Brief | Please report how many lines in the data underneath hold the word "Hses", with no other text.
● ● ● ● ● ● ●
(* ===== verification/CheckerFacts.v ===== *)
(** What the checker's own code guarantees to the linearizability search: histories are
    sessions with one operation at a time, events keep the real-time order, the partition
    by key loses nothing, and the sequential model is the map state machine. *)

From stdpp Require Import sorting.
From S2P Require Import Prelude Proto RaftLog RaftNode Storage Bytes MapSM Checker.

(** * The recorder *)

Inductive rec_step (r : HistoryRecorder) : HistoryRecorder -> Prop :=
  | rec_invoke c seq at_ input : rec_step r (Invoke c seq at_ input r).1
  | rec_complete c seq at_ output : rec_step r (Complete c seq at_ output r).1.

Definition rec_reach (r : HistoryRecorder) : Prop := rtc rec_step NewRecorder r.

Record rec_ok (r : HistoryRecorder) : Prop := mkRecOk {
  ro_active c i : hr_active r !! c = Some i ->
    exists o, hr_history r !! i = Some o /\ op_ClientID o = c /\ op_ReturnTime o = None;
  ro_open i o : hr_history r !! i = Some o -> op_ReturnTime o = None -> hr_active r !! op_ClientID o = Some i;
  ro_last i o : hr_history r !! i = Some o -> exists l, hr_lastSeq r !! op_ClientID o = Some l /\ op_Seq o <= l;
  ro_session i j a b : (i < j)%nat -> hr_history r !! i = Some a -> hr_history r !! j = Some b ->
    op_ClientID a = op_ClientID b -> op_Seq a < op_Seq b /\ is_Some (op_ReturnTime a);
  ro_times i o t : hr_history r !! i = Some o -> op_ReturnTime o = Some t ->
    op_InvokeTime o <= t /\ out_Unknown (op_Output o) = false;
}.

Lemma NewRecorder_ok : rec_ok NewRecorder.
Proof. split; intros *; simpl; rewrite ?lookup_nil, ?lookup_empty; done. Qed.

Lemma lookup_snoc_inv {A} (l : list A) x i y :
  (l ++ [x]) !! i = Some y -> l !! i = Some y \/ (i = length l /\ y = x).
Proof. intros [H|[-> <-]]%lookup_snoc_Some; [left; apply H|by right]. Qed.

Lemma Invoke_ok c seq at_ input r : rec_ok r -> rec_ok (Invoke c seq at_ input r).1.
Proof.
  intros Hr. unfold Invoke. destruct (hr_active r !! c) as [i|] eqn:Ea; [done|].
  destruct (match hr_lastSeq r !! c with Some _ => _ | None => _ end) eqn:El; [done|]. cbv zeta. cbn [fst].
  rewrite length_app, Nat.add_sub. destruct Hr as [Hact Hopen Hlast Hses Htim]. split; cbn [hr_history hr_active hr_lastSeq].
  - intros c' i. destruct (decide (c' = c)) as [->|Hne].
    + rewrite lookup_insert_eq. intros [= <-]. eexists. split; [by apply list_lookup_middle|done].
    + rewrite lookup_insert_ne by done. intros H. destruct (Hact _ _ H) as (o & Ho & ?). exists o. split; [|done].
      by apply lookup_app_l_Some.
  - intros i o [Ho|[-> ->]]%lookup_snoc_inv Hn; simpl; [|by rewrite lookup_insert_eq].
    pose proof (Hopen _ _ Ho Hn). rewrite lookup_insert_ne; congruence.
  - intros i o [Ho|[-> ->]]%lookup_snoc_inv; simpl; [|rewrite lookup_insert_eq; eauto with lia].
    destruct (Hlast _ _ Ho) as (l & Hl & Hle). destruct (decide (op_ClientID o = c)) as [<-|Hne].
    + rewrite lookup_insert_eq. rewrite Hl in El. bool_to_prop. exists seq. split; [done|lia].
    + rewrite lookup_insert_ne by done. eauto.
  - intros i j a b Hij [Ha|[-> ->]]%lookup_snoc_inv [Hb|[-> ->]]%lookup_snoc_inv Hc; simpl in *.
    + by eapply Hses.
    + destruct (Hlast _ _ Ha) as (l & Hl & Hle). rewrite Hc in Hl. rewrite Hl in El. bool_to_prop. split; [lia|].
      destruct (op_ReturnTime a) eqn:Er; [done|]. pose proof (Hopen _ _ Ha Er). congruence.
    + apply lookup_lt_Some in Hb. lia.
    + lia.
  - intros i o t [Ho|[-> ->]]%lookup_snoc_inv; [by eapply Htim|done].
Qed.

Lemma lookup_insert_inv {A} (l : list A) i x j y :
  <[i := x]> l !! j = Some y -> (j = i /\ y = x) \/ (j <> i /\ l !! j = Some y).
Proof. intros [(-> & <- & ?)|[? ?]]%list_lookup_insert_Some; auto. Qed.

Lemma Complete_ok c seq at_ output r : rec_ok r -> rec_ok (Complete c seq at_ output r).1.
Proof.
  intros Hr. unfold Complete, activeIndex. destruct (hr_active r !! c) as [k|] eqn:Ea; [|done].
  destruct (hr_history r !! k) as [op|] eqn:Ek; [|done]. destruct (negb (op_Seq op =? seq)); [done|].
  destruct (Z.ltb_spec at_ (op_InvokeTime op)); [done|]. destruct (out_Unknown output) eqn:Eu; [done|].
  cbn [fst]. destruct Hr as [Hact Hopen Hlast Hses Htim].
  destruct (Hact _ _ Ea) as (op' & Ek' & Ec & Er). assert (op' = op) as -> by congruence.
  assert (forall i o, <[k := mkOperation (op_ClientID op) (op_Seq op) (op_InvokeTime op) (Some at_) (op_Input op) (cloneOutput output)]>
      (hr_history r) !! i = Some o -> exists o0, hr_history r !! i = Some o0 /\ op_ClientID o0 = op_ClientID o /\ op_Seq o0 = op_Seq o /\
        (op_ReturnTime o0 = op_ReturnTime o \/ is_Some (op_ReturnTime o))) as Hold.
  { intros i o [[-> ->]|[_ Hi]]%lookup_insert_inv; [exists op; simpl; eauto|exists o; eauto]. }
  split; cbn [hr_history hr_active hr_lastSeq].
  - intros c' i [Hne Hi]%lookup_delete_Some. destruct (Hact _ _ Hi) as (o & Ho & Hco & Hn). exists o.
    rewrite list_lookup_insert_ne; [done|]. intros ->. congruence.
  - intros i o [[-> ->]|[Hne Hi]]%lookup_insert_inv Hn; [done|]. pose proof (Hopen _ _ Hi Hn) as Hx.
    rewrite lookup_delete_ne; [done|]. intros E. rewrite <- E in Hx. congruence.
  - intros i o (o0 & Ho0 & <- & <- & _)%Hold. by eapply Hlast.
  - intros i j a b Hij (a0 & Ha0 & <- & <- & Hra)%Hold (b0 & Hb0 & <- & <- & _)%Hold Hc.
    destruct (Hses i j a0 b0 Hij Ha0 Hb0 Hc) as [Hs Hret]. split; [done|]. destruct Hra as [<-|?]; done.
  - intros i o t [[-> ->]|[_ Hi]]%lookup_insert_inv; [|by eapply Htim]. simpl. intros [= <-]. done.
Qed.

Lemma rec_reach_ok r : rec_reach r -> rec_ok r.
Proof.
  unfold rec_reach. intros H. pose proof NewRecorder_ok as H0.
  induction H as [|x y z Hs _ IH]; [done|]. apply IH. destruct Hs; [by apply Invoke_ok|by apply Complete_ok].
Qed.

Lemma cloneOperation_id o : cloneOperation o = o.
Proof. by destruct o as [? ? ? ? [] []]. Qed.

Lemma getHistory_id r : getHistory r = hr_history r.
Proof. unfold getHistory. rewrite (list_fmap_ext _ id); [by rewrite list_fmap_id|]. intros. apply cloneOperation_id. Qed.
● ● ● ● ● ● ●
Answer to this task | 4